(** * film_api: the cached film list, film detail, comment creation and sync

    A shallow embedding of [film/views.py], [film/models.py],
    [film/serializers.py], [film/apps.py] and
    [film/management/commands/sync_films.py].

    Conventions of the model:
    - a Python [str] is a [string] whose characters are the code points
      below 256; [len] is [String.length];
    - a date is its proleptic ordinal ([date.toordinal()]), a timestamp is a
      number of seconds; both are [Z];
    - the relational store is three tables held as lists of rows in
      insertion order; every query may fail with a database error, which is
      decided by an oracle carried in the world ([faults]); integers and
      texts are stored and looked up whatever their size;
    - the Django cache is a finite map from keys to a payload and its expiry
      time; its operations do not fail;
    - handlers are computations in a state-and-exception monad [M]; what
      they [print] is left out. *)

From Stdlib Require Import Ascii.
From stdpp Require Import gmap strings list pretty sorting.

Open Scope string_scope.
Open Scope Z_scope.

(** ** Python values and the builtins the handlers call *)

Module Py.

(** A [float] that is finite is the dyadic rational [m * 2^e]. *)
Inductive float :=
| Finite (m e : Z)
| Inf (negative : bool)
| NaN.

(** What a parsed JSON body (or a form) can hold under a key. *)
#[warnings="-register-all"]
Inductive value :=
| None_
| Bool (b : bool)
| Int (z : Z)
| Float (f : float)
| Str (s : string)
| List (l : list value)
| Dict (d : list (string * value)).

(** [bool(v)]: what [if not v] tests. *)
Definition truthy (v : value) : bool :=
  match v with
  | None_ => false
  | Bool b => b
  | Int z => negb (z =? 0)
  | Float (Finite m _) => negb (m =? 0)
  | Float _ => true
  | Str s => negb (String.eqb s "")
  | List l => match l with [] => false | _ => true end
  | Dict d => match d with [] => false | _ => true end
  end.

(** [str.isspace] on the code points below 256. *)
Definition isspace (c : ascii) : bool :=
  let n := nat_of_ascii c in
  ((9 <=? n) && (n <=? 13) || (28 <=? n) && (n <=? 32)
   || (n =? 133) || (n =? 160))%nat.

Fixpoint lstrip (s : string) : string :=
  match s with
  | EmptyString => EmptyString
  | String c s' => if isspace c then lstrip s' else s
  end.

Fixpoint rstrip (s : string) : string :=
  match s with
  | EmptyString => EmptyString
  | String c s' =>
      match rstrip s' with
      | EmptyString => if isspace c then EmptyString else String c EmptyString
      | r => String c r
      end
  end.

(** Every character of [s] is whitespace. *)
Fixpoint all_space (s : string) : bool :=
  match s with
  | EmptyString => true
  | String c s' => isspace c && all_space s'
  end.

(** [s.strip()] *)
Definition strip (s : string) : string := rstrip (lstrip s).

Definition digit (c : ascii) : option Z :=
  let n := nat_of_ascii c in
  if ((48 <=? n) && (n <=? 57))%nat then Some (Z.of_nat n - 48) else None.

(** The digits of a decimal literal after its first digit: a single
    underscore may separate two digits. *)
Fixpoint digits (acc : Z) (s : string) : option Z :=
  match s with
  | EmptyString => Some acc
  | String c s' =>
      match digit c with
      | Some d => digits (10 * acc + d) s'
      | None =>
          if Ascii.eqb c "_"%char then
            match s' with
            | String c2 s'' =>
                match digit c2 with
                | Some d => digits (10 * acc + d) s''
                | None => None
                end
            | EmptyString => None
            end
          else None
      end
  end.

Definition unsigned (s : string) : option Z :=
  match s with
  | String c s' => match digit c with Some d => digits d s' | None => None end
  | EmptyString => None
  end.

(** The white space that [int] skips around a literal: tab to carriage
    return and the space, and above them what [str.isspace] accepts. The
    separators U+001C to U+001F, which [str.strip] removes, are not
    skipped. *)
Definition int_space (c : ascii) : bool :=
  let n := nat_of_ascii c in
  ((9 <=? n) && (n <=? 13) || (n =? 32) || (n =? 133) || (n =? 160))%nat.

Fixpoint skip_left (s : string) : string :=
  match s with
  | EmptyString => EmptyString
  | String c s' => if int_space c then skip_left s' else s
  end.

Fixpoint skip_right (s : string) : string :=
  match s with
  | EmptyString => EmptyString
  | String c s' =>
      match skip_right s' with
      | EmptyString => if int_space c then EmptyString else String c EmptyString
      | r => String c r
      end
  end.

(** The number of digits of a literal, its leading zeros counted. *)
Fixpoint count_digits (s : string) : nat :=
  match s with
  | EmptyString => 0
  | String c s' =>
      ((match digit c with Some _ => 1 | None => 0 end) + count_digits s')%nat
  end.

(** [sys.get_int_max_str_digits()], at its default. *)
Definition MAX_STR_DIGITS : nat := 4300.

(** [int(s)] for a [str]: surrounding white space, an optional sign, a
    decimal literal of at most [MAX_STR_DIGITS] digits. [None] is
    [ValueError]. *)
Definition int_of_str (s : string) : option Z :=
  let s := skip_right (skip_left s) in
  if (MAX_STR_DIGITS <? count_digits s)%nat then None
  else
    match s with
    | String "-" s' => Z.opp <$> unsigned s'
    | String "+" s' => unsigned s'
    | s' => unsigned s'
    end.

Inductive error := ValueError | TypeError | OverflowError.

#[global] Instance error_eq_dec : EqDecision error.
Proof. solve_decision. Defined.

(** [int(v)] *)
Definition int (v : value) : error + Z :=
  match v with
  | Int z => inr z
  | Bool b => inr (if b then 1 else 0)
  | Float (Finite m e) =>
      inr (if 0 <=? e then m * 2 ^ e else Z.quot m (2 ^ (- e)))
  | Float (Inf _) => inl OverflowError
  | Float NaN => inl ValueError
  | Str s => match int_of_str s with Some z => inr z | None => inl ValueError end
  | None_ | List _ | Dict _ => inl TypeError
  end.

(** [str(v)]; the text Python prints for a float, a list or a dict is
    taken from [repr]. *)
Definition str (repr : value → string) (v : value) : string :=
  match v with
  | Str s => s
  | Int z => pretty z
  | Bool b => if b then "True" else "False"
  | None_ => "None"
  | _ => repr v
  end.

End Py.

(** ** Exceptions *)

Inductive ExnKind :=
| DoesNotExist
| MultipleObjectsReturned
| DatabaseError
| IntegrityError
| PyError (e : Py.error).

#[global] Instance ExnKind_eq_dec : EqDecision ExnKind.
Proof. solve_decision. Defined.

Record Exn := mkExn { exn_kind : ExnKind; exn_msg : string }.

(** ** film/models.py *)

Module Film.
Record t := mk {
  id : Z;
  title : string;
  release_date : Z;
  comment_count : Z
}.
End Film.

Module FilmCache.
Record t := mk {
  id : Z;
  film_id : string;
  title : string;
  release_date : Z;
  last_synced_at : Z
}.
End FilmCache.

Module Comments.
Record t := mk {
  id : Z;
  film : Z;
  comment : string;
  created_at : Z
}.
End Comments.

(** The three tables and the two primary-key sequences that the code
    advances. *)
Record Store := mkStore {
  films : list Film.t;
  film_caches : list FilmCache.t;
  comments : list Comments.t;
  film_cache_seq : Z;
  comments_seq : Z
}.

(** ** film/serializers.py: the payloads *)

(** [FilmSerializer]: the four fields of the dict it is given. *)
Record FilmView := mkFilmView {
  fv_id : Z;
  fv_title : string;
  fv_release_date : Z;
  fv_comment_count : Z
}.

(** [CommentSerializer]: [fields = ['id', 'comment', 'created_at',
    'film_title']], the last one read through [film.title]. *)
Record CommentView := mkCommentView {
  cv_id : Z;
  cv_comment : string;
  cv_created_at : Z;
  cv_film_title : string
}.

Inductive Payload :=
| FilmListData (l : list FilmView)
| FilmData (v : FilmView)
| CommentData (c : CommentView)
| ErrorData (error detail : string).

Record Response := mkResponse { data : Payload; status : Z }.

Definition HTTP_200_OK : Z := 200.
Definition HTTP_201_CREATED : Z := 201.
Definition HTTP_400_BAD_REQUEST : Z := 400.
Definition HTTP_404_NOT_FOUND : Z := 404.
Definition HTTP_500_INTERNAL_SERVER_ERROR : Z := 500.

(** ** The world a handler runs in *)

(** The statements sent to the store, as they are logged. *)
Inductive Query :=
| SelectFilmCaches
| ExistsFilmCaches
| GetFilmCache (film_id : string)
| FirstFilmByTitle (title : string)
| CountComments (film : Z)
| GetFilm (id : Z)
| InsertComment (film : Z)
| SaveFilmCache (film_id : string).

Record World := mkWorld {
  db : Store;
  cache : gmap string (Payload * Z);
  now : Z;
  faults : list (option string);
  queries : list Query
}.

Inductive result (A : Type) :=
| Ok (a : A)
| Raise (e : Exn).
Arguments Ok {A} a.
Arguments Raise {A} e.

Definition M (A : Type) : Type := World → result A * World.

#[global] Instance M_ret : MRet M := λ A a w, (Ok a, w).

#[global] Instance M_bind : MBind M := λ A B k m w,
  match m w with
  | (Ok a, w') => k a w'
  | (Raise e, w') => (Raise e, w')
  end.

Definition raise {A} (e : Exn) : M A := λ w, (Raise e, w).

(** [try: m except Exception as e: h e] *)
Definition try_except {A} (m : M A) (h : Exn → M A) : M A := λ w,
  match m w with
  | (Ok a, w') => (Ok a, w')
  | (Raise e, w') => h e w'
  end.

(** [for x in xs: acc.append(f x)] *)
Fixpoint for_each {A B} (f : A → M B) (xs : list A) : M (list B) :=
  match xs with
  | [] => mret []
  | x :: xs' => y ← f x; ys ← for_each f xs'; mret (y :: ys)
  end.

(** One statement sent to the store: it is logged, it consumes one answer
    of the oracle, and it either fails with that answer or runs on the
    tables. *)
Definition execute {A} (q : Query) (f : Store → result A * Store) : M A := λ w,
  match faults w with
  | Some msg :: rest =>
      (Raise (mkExn DatabaseError msg),
       mkWorld (db w) (cache w) (now w) rest (queries w ++ [q]))
  | rest =>
      let '(r, s) := f (db w) in
      (r, mkWorld s (cache w) (now w) (tail rest) (queries w ++ [q]))
  end.

(** *** django.core.cache *)

(** The three calls of Django's cache API that the handlers make, as its
    backends behave: an entry set with a timeout is returned until its
    expiry time has come, [cache.get] of a missing or expired key returns
    [None], [cache.delete] removes the entry. *)

Definition cache_get (key : string) : M (option Payload) := λ w,
  (Ok (match cache w !! key with
       | Some (v, expiry) => if now w <? expiry then Some v else None
       | None => None
       end), w).

Definition cache_set (key : string) (v : Payload) (timeout : Z) : M unit := λ w,
  (Ok (), mkWorld (db w) (<[key := (v, now w + timeout)]> (cache w)) (now w)
                  (faults w) (queries w)).

Definition cache_delete (key : string) : M unit := λ w,
  (Ok (), mkWorld (db w) (delete key (cache w)) (now w) (faults w) (queries w)).

Definition timezone_now : M Z := λ w, (Ok (now w), w).

(** ** The ORM calls of the handlers *)

(** [Model.objects.get(...)] on the rows that match. *)
Definition get_one {A} (model : string) (rows : list A) : result A :=
  match rows with
  | [] => Raise (mkExn DoesNotExist (model +:+ " matching query does not exist."))
  | [x] => Ok x
  | _ => Raise (mkExn MultipleObjectsReturned
                  ("get() returned more than one " +:+ model))
  end.

(** [ORDER BY]: the rows in ascending order of [R], the rows that [R]
    does not tell apart in the order of the table (a stable insertion:
    every row is put before the first row that is not below it). *)
Fixpoint insert_row {A} (R : relation A) `{∀ x y, Decision (R x y)}
    (x : A) (l : list A) : list A :=
  match l with
  | [] => [x]
  | y :: l' => if decide (R x y) then x :: l else y :: insert_row R x l'
  end.

Definition order_by {A} (R : relation A) `{∀ x y, Decision (R x y)}
    (l : list A) : list A :=
  foldr (insert_row R) [] l.
#[global] Arguments order_by : simpl never.

Definition by_release_date (a b : FilmCache.t) : Prop :=
  FilmCache.release_date a ≤ FilmCache.release_date b.

#[global] Instance by_release_date_dec a b : Decision (by_release_date a b).
Proof. unfold by_release_date. apply _. Defined.

Definition by_pk (a b : Film.t) : Prop := Film.id a ≤ Film.id b.

#[global] Instance by_pk_dec a b : Decision (by_pk a b).
Proof. unfold by_pk. apply _. Defined.

(** [FilmCache.objects.all().order_by('release_date')], evaluated. *)
Definition FilmCache_all_order_by_release_date : M (list FilmCache.t) :=
  execute SelectFilmCaches
    (λ s, (Ok (order_by by_release_date (film_caches s)), s)).

(** [films.exists()] *)
Definition FilmCache_exists : M bool :=
  execute ExistsFilmCaches
    (λ s, (Ok (match film_caches s with [] => false | _ => true end), s)).

Definition with_film_id (film_id : string) (rows : list FilmCache.t)
  : list FilmCache.t :=
  filter (λ r, FilmCache.film_id r = film_id) rows.

(** [FilmCache.objects.get(film_id=film_id)] *)
Definition FilmCache_get (film_id : string) : M FilmCache.t :=
  execute (GetFilmCache film_id)
    (λ s, (get_one "FilmCache" (with_film_id film_id (film_caches s)), s)).

Definition with_title (title : string) (rows : list Film.t) : list Film.t :=
  filter (λ f, Film.title f = title) rows.

(** [Film.objects.filter(title=title).first()]: an unordered queryset is
    ordered by primary key before its first row is taken. *)
Definition first_film (title : string) (s : Store) : option Film.t :=
  head (order_by by_pk (with_title title (films s))).

Definition Film_filter_title_first (title : string) : M (option Film.t) :=
  execute (FirstFilmByTitle title) (λ s, (Ok (first_film title s), s)).

Definition of_film (film : Z) (rows : list Comments.t) : list Comments.t :=
  filter (λ c, Comments.film c = film) rows.

(** [Comments.objects.filter(film=film_record).count()] *)
Definition Comments_filter_film_count (film : Z) : M Z :=
  execute (CountComments film)
    (λ s, (Ok (Z.of_nat (length (of_film film (comments s)))), s)).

******************************

Reproduce each line of the material that mentions "FilmView".

RESPONSE TO THE TASK >>
Record FilmView := mkFilmView {
| FilmListData (l : list FilmView)
| FilmData (v : FilmView)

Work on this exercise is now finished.